What this says about unions and company restructuring

  • Timing is everything. Even if a closure is genuinely planned months earlier, announcing it immediately after a union certification feeds distrust and raises legitimate legal and ethical questions. Labour law in Canada forbids closing a business because workers unionized, and the union is pursuing discovery to test Ubisoft’s timeline.
  • Power dynamics in the games industry are shifting. Studios once run like tightly held creative collectives are now corporate assets within multinational strategies. That shift can incentivize hard cost‑cutting choices, but those choices collide with workers who are trying to secure predictable wages, clear policies and a voice in how their workplaces operate.
  • Public perception matters. From a PR and recruitment standpoint, closing a newly unionized studio looks bad — and may accelerate broader industry conversations about whether union rights are truly protected in practice, not just on paper.

Ripple effects to watch

  • Legal follow‑through: CWA Canada has demanded internal documents and indicated it will pursue legal avenues if necessary. The outcomes of any investigation or case could set local precedents.
  • Industry organizing: unions and organisers will treat Halifax as a cautionary tale and likely adapt strategies (e.g., pushing for information rights, advance notice procedures and legal safeguards) to protect newly certified groups.
  • Corporate behaviour: publishers and platform holders will ask themselves — privately or publicly — how to balance restructuring with labour risk. Some firms may change how and when they announce restructuring to avoid the appearance of retaliation; others may double down on cost programs.

A few practical angles for affected workers

  • Document everything: emails, timelines, meetings and notices matter in any labour dispute.
  • Seek legal and union counsel: local labour law is complex; unions and labour lawyers can help determine whether an unlawful motive can be proven.
  • Public record: media coverage, social platforms and solidarity statements can raise pressure — but they’re not a substitute for formal legal steps.

My take

This hurts on a human level — 71 people suddenly out of work, communities and careers disrupted. It also matters politically and culturally. When a newly unionized team is shuttered so quickly after a victory, it sends a chilling message unless the company can transparently show the decision’s true timeline and rationale. Ubisoft’s statement that the closure was part of a two‑year streamlining program may be technically accurate, but timing shapes trust. If companies want to encourage stable workplaces and rebuild credibility after waves of restructuring, they’ll need more than assurances: they’ll need transparent processes and documented timelines that stand up to scrutiny.

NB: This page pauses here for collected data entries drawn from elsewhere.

Lemma pick_thread_spec now fuel : ∀ c s, sched_inv0 c s → incoming c = [] → (length (queue c) < fuel)%nat →
  ∃ c' s', pick_thread signal_handler fuel now 0 s = Done s' ∧ sched_inv0 c' s' ∧ incoming c' = [] ∧
    same_timing c c' ∧ threads s' = threads s ∧ tid_counter s' = tid_counter s ∧
    proc_flags s' = proc_flags s ∧ ∃ m, select (proc_flags s) (queue c) (dead_threads s) (cores s) =
      (fst (switch_to c'), queue c', dead_threads s', m) ∧ raised m (cores s').
Proof.
  induction fuel as [|fuel IH]; intros c s Hinv Hi Hf; [lia|]. cbn [pick_thread].
  pose proof (inv_cpu _ _ Hinv) as Hc. rewrite (get_cpu_one c s Hc). cbn [mbind outcome_bind].
  destruct (queue c) as [|p q] eqn:Hq.
  { rewrite dlist_pop_front_nil. destruct (set_switch_spec now c s None Hinv) as (c'&s'&E&Hinv'&Hq'&Hi'&Hs'&Hlm&[]&Hra); [done|].
    exists c', s'. split_and!; try done; [by rewrite Hi', Hi|]. exists (cores s). cbn [select]. split; [|done].
    by rewrite Hs', Hq', Hq, same_dead0. }
  rewrite dlist_pop_front_cons. pose proof (inv_lists _ _ Hinv) as Hl. rewrite Hq, Hi in Hl.
  destruct (queued_thread _ _ _ _ p Hl) as (k&Hk&Hrun); [set_solver|].
  destruct (get_thread_core _ _ _ Hk) as (t&_&Ht&<-). unfold get_thread. cbn [mem put_cpu].
  rewrite Ht. cbn [deref mbind outcome_bind proc_flags put_cpu].
  destruct (process_flags p t s _ _ (inv_table _ _ Hinv) Ht) as [pf Ef]. rewrite Ef. cbn [mbind outcome_bind].
  assert (has pf PROC_EXITING = process_exiting (proc_flags s) (core_of t)) as Hpf.
  { unfold process_exiting, k_process, core_of. cbn [snd]. destruct (t_process t) as [r|].
    - destruct (proc_flags s !! r) as [f|]; [by injection Ef as ->|discriminate Ef].
    - injection Ef as <-. reflexivity. }
  rewrite Hpf. cbn [select]. rewrite Hk. unfold verdict_of, k_flags. cbn [core_of fst snd].
  assert (core_ok (core_of t)) as Hok by by apply (proj2 (proj2 (inv_table _ _ Hinv)) p _ Hk).
  destruct (has (t_flags t) THREAD_EXITING || _).
  - set (t' := set_tflags _ t). rewrite dlist_append_spec. cbn [dead_threads put_thread put_cpu].
    destruct (IH (set_queue q c) (set_dead (dead_threads s ++ [p]) (put_thread p t' (put_cpu 0 (set_queue q c) s))))
      as (c'&s'&E&Hinv'&Hi'&Hlm&Hth&Htc&Hpr&m&Hsel&Hra).
    + apply (inv0_drop_head c s p q t); [done..| |done|done|].
      * rewrite Hi. exact (lists_ok_end _ _ _ _ _ Hl Hk).
      * by apply (ended_ok (core_of t)).
    + done.
    + cbn [length queue set_queue] in *. lia.
    + exists c', s'. rewrite E. split_and!; try done; [by destruct Hlm|]. exists m. split; [|done]. rewrite <-Hsel.
      cbn [proc_flags set_dead put_thread put_cpu queue set_queue dead_threads].
      f_equal. change (cores (set_dead (dead_threads s ++ [p]) (put_thread p t' (put_cpu 0 (set_queue q c) s))))
        with (cores (put_thread p t' s)). by rewrite cores_put.
  - destruct (may_suspend (t_flags t)).
    + set (t' := set_tflags _ t).
      destruct (IH (set_queue q c) (put_thread p t' (put_cpu 0 (set_queue q c) s)))
        as (c'&s'&E&Hinv'&Hi'&Hlm&Hth&Htc&Hpr&m&Hsel&Hra).
      * apply (inv0_drop_head c s p q t t' (dead_threads s)); [done..| |done|done|].
        -- rewrite Hi. exact (lists_ok_park _ _ _ _ _ Hl Hk).
        -- by apply (parked_ok (core_of t)).
      * done.
      * cbn [length queue set_queue] in *. lia.
      * exists c', s'. rewrite E. split_and!; try done; [by destruct Hlm|]. exists m. split; [|done]. rewrite <-Hsel.
        cbn [proc_flags set_dead put_thread put_cpu queue set_queue dead_threads].
        f_equal. change (cores (put_thread p t' (put_cpu 0 (set_queue q c) s)))
          with (cores (put_thread p t' s)). by rewrite cores_put.
    + apply andb_prop in Hrun as [Hrun _]. change (has (t_flags t) THREAD_RUNNING = true) in Hrun. rewrite Hrun.
      cbn [assert_or_panic mbind outcome_bind]. rewrite dlist_append_spec. set (c1 := set_queue (q ++ [p]) c).
      destruct (set_switch_spec now c1 (put_cpu 0 c1 (put_cpu 0 (set_queue q c) s)) (Some p))
        as (c'&s'&E&Hinv'&Hq'&Hi'&Hs'&Hlm&[]&Hra).
      * destruct Hinv. split; try done; [by apply (put_cpu_one (set_queue q c)), (put_cpu_one c)|].
        apply (lists_ok_perm (p :: q) []); [done|]. cbn [incoming c1 set_queue queue]. rewrite Hi, !app_nil_r.
        by rewrite <-Permutation_cons_append.
      * intros p' [= <-]. by exists t.
      * exists c', s'. rewrite E. split_and!; try done; [by rewrite Hi'|by destruct Hlm|]. exists (cores s). split; [|done].
        by rewrite Hs', Hq', same_dead0.
Qed.

(** ** Context switches *)

(** The start of the scheduler of a CPU. *)
Lemma handle_flags_spec now c s : sched_inv0 c s → (c_flags c = 0 → now < load_measure_time c) →
  ∃ c' s', (if c_flags c =? SCHED_RUNNING then Done s else sw_handle_sched_flags 0 (c_flags c) s) = Done s' ∧
    sched_inv0 c' s' ∧ c' = set_cflags (c_flags c') c ∧ mem s' = mem s ∧ threads s' = threads s ∧
    dead_threads s' = dead_threads s ∧ tid_counter s' = tid_counter s ∧ proc_flags s' = proc_flags s ∧
    c_flags c' ≠ 0 ∧ (running_sched_count s' = 1 ∨ now < load_measure_time c').
Proof.
  intros [Hc Hph Hl Hcnt Ht] Hst. unfold sw_handle_sched_flags. rewrite (get_cpu_one c s Hc). cbn [mbind outcome_bind].
  destruct Hph as [[Hf Hn]|[[Hf Hn]|[Hf Hn]]]; rewrite Hf.
  - change (0 =? SCHED_RUNNING) with false. cbv iota. eval_flags. cbn [negb]. change (Z.lor 0 SCHED_STARTING) with SCHED_STARTING.
    exists (set_cflags SCHED_STARTING c). eexists. split_and!; [reflexivity| |done..|right; by apply Hst].
    split; [by apply (put_cpu_one c)|right; by left|done..].
  - change (SCHED_STARTING =? SCHED_RUNNING) with false. cbv iota. eval_flags. cbn [negb].
    change (Z.lxor SCHED_STARTING (Z.lor SCHED_RUNNING SCHED_STARTING)) with SCHED_RUNNING.
    exists (set_cflags SCHED_RUNNING c). eexists. split_and!; [reflexivity| |done..|left; simpl; lia].
    split; [by apply (put_cpu_one c)|right; right; simpl; by rewrite Hn|done..].
  - change (SCHED_RUNNING =? SCHED_RUNNING) with true. cbv iota. exists c, s.
    split_and!; [done| |by destruct c; simpl in *; subst|done..|by rewrite Hf|by left].
    split; [done|by rewrite Hf, Hn; right; right|done..].
Qed.

(** When a switch finds the idle thread only, or a queued thread. *)
Lemma select_current procs q dead m p q' dead' m' : (∀ p, p ∈ q → is_Some (m !! p)) →
  select procs q dead m = (p, q', dead', m') → match p with Some p => p ∈ q' | None => q' = [] end.
Proof.
  revert dead m. induction q as [|p0 q IH]; intros dead m Hq; cbn [select]; [by intros [= <- <- _ _]|].
  destruct (Hq p0) as [k Hk]; [by left|]. rewrite Hk.
  assert (∀ k', ∀ p, p ∈ q → is_Some (<[p0 := k']> m !! p)) as Hins.
  { intros k' p' Hp'. destruct (decide (p' = p0)) as [->|]; [by rewrite lookup_insert_eq|].
    rewrite lookup_insert_ne by done. apply Hq. by right. }
  destruct (verdict_of procs k); [apply IH, Hins|apply IH, Hins|]. intros [= <- <- _ _]. set_solver.
Qed.
Lemma pt_map_spec root flags : (0 < mmu_levels k <= 4)%nat → flag flags MEMPROTECT_FLAG_RWX = true → Z.land flags MEMPROTECT_FLAG_RW ≠ MEMPROTECT_FLAG_W →
  ∀ fuel vpn pg pages edit s T n es, 0 <= pages <= Z.of_nat fuel → 0 <= pg → pg + pages <= 2 ^ 44 → let b := vpn mod space in b + pages <= space →
  table_ok s T (n + Z.to_nat pages * top) root es → (∀ x, b <= x < b + pages → (leaf_level top es x <= 1)%nat) →
  ∃ edit' s' T' es', pt_map k fuel root top vpn pg pages flags edit s = Done (edit', s') ∧ table_ok s' T' n root es' ∧
    maps b pages pg flags root s T es s' T' es'.
Proof.
  intros Hlv Hf Hrw. induction fuel as [|fuel IH]; intros vpn pg pages edit s T n es Hp Hpg Hpe b Hb Hok Hl.
  { assert (pages = 0) as -> by lia. exists edit, s, T, es. cbn [pt_map Z.eqb]. split_and!; [done| |apply maps_nil].
    by rewrite Nat.add_0_r in Hok. }
  cbn [pt_map]. destruct (Z.eqb_spec pages 0) as [->|Hne].
  { exists edit, s, T, es. split_and!; [done| |apply maps_nil]. by rewrite Nat.add_0_r in Hok. }
  destruct (calc_superpage_spec top vpn pg pages ltac:(lia)) as (Hle&Hv&Hpa&Hlen). set (l := pt_calc_superpage top vpn pg pages) in *.
  rewrite super_len_cover. pose proof (cover_pos l) as Hc. set (len := cover l) in *.
  destruct (pt_map_1_spec s T (n + Z.to_nat (pages - len) * top) root es vpn pg l flags) as (edit1&s1&T1&es1&E1&Hok1&Hm1);
    [lia| |done|lia|done|done|lia|done|done|intros x Hx; apply Hl; fold b len in Hx; lia|].
  { destruct Hok as [Htab ???]. split; try done. eapply tables_weaken_le; [|exact Htab]. nia. }
  rewrite E1. cbn [mbind outcome_bind]. fold b len in Hm1.
  destruct (decide (pages = len)) as [Heq|Hlt].
  { replace (pages - len) with 0 in * by lia. exists (edit || edit1), s1, T1, es1. rewrite Heq.
    destruct fuel; cbn [pt_map Z.eqb]; (split_and!; [done| |done]); by rewrite Nat.add_0_r in Hok1. }
  assert ((vpn + len) mod space = b + len) as Eb.
  { pose proof (Z.mod_pos_bound vpn space (cover_pos _)) as Hvb. rewrite <-Z.add_mod_idemp_l by lia. apply Z.mod_small. unfold b in Hb. lia. }
  destruct (IH (vpn + len) (pg + len) (pages - len) (edit || edit1) s1 T1 n es1) as (edit'&s'&T'&es'&E'&Hok'&Hm'); [lia|lia|lia|rewrite Eb; lia|done| |].
  { intros x Hx. rewrite Eb in Hx. pose proof (Z.mod_pos_bound vpn space (cover_pos _)) as Hvb. fold b in Hvb.
    apply (maps_level _ _ _ _ _ _ _ _ _ _ _ Hm1); [lia|lia|apply Hl; lia]. }
  exists edit', s', T', es'. split_and!; [done|done|]. rewrite Eb in Hm'. by apply (maps_trans b len pages pg flags root s T es s1 T1 es1); [lia|..].
Qed.

(** ** Translations *)

Definition canonical (vpn : Z) : Prop := 0 <= vpn < mmu_half_pages k ∨ mmu_high_vpn k <= vpn < 2 ^ 52.

(** What the walk makes of a virtual page: physical page and flags. *)
Definition translate (root : Z) s (vpn : Z) : outcome (option (Z * Z)) :=
  w ← pt_walk k root vpn s;
  Done (if w_found w then Some (mmu_pte_get_ppn (w_pte w) + vpn mod cover (w_level w), mmu_pte_get_flags (w_pte w)) else None).

Lemma half_space : (0 < mmu_levels k <= 5)%nat → space = 2 * mmu_half_pages k ∧ mmu_half_pages k = 256 * cover top ∧ space <= 2 ^ 45 ∧ 0 < mmu_half_pages k.
Proof.
  intros Hl. unfold mmu_half_pages, cover. replace (S top) with (mmu_levels k) by lia. split_and!.
  - rewrite <-Z.pow_succ_r by lia. f_equal. lia.
  - change 256 with (2 ^ 8). rewrite <-Z.pow_add_r by lia. f_equal. lia.
  - apply Z.pow_le_mono_r; lia.
  - apply Z.pow_pos_nonneg; lia.
Qed.

Lemma walk_canonical vpn root s : (0 < mmu_levels k)%nat → canonical vpn → pt_walk k root vpn s = walk_loop k (S top) root vpn s.
Proof.
  intros Hl Hc. unfold pt_walk. replace (S top) with (mmu_levels k) by lia. unfold canonical in Hc.
  destruct (Z.leb_spec (mmu_half_pages k) vpn), (Z.ltb_spec vpn (mmu_high_vpn k)); try done; lia.
Qed.

Lemma translate_spec s T n root es vpn : (0 < mmu_levels k)%nat → table_ok s T n root es → canonical vpn →
  translate root s vpn = Done (view top es (vpn mod space)).
Proof.
  intros Hl [Htab Hr HT _] Hc. unfold translate. rewrite walk_canonical by done.
  destruct (walk_spec k s vpn top root es Hr) as (w&->&_&_&->); [intros p Hp; by apply (tables_mapped _ _ _ _ Htab), HT|]. done.
Qed.

(** Distinct canonical pages have distinct places in the table. *)
Lemma canonical_user vpn b n : (0 < mmu_levels k <= 5)%nat → canonical vpn → 0 <= b → b + n <= mmu_half_pages k →
  (b <= vpn mod space < b + n ↔ b <= vpn < b + n) ∧ (b <= vpn < b + n → vpn mod space = vpn).
Proof.
  intros Hl Hc Hb Hn. destruct (half_space Hl) as (Hs&_&Hmax&Hh). unfold canonical, mmu_high_vpn in Hc.
  assert (0 <= vpn < mmu_half_pages k → vpn mod space = vpn) as Hlow by (intros; apply Z.mod_small; lia). split; [|intros; apply Hlow; lia].
  destruct Hc as [Hc|Hc]; [by rewrite Hlow|]. assert (vpn mod space = vpn - 2 ^ 52 + space) as ->; [|lia].
  assert (2 ^ 52 mod space = 0) as E52.
  { unfold cover. replace (2 ^ 52) with (2 ^ (52 - 9 * Z.of_nat (S top)) * 2 ^ (9 * Z.of_nat (S top))) by (rewrite <-Z.pow_add_r by lia; f_equal; lia).
    by apply Z.mod_mul, Z.pow_nonzero. }
  apply Z.mod_divide in E52 as [q Eq]; [|lia]. symmetry. apply (Z.mod_unique_pos _ _ (q - 1)); [lia|]. rewrite Eq. lia.
Qed.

If the union obtains documents that corroborate Ubisoft’s explanation, it will help settle the legal side — and the reputation damage might be limited. If the documents raise questions, Halifax could become a landmark case in how labour rights are enforced in the games sector.

What to watch next

  • Any documents provided by Ubisoft to CWA Canada and what they reveal about the company’s timeline.
  • Statements or follow‑ups from Ubisoft about how severance and career transition support will be delivered.
  • Whether the Halifax closure changes union tactics or galvanizes more organizing across Canadian and North American studios.
  • Coverage of legal action, which could take weeks or months to unfold.

Final thoughts

The Halifax closure is both a concrete loss and a symbolic moment for the games industry. It shows the tension between corporate restructuring and workplace organising — and the very real legal, ethical and public relations risks that arise when those forces collide. For workers, the lesson is stark: organising can win representation, but it also requires vigilance, legal support and public solidarity to ensure those rights are respected in practice. For companies, the lesson is equally clear: transparency matters. Without it, even defensible business decisions can fracture trust and fuel long sentences in the headlines.

Sources




Related update: We recently published an article that expands on this topic: read the latest post.


Related update: We recently published an article that expands on this topic: read the latest post.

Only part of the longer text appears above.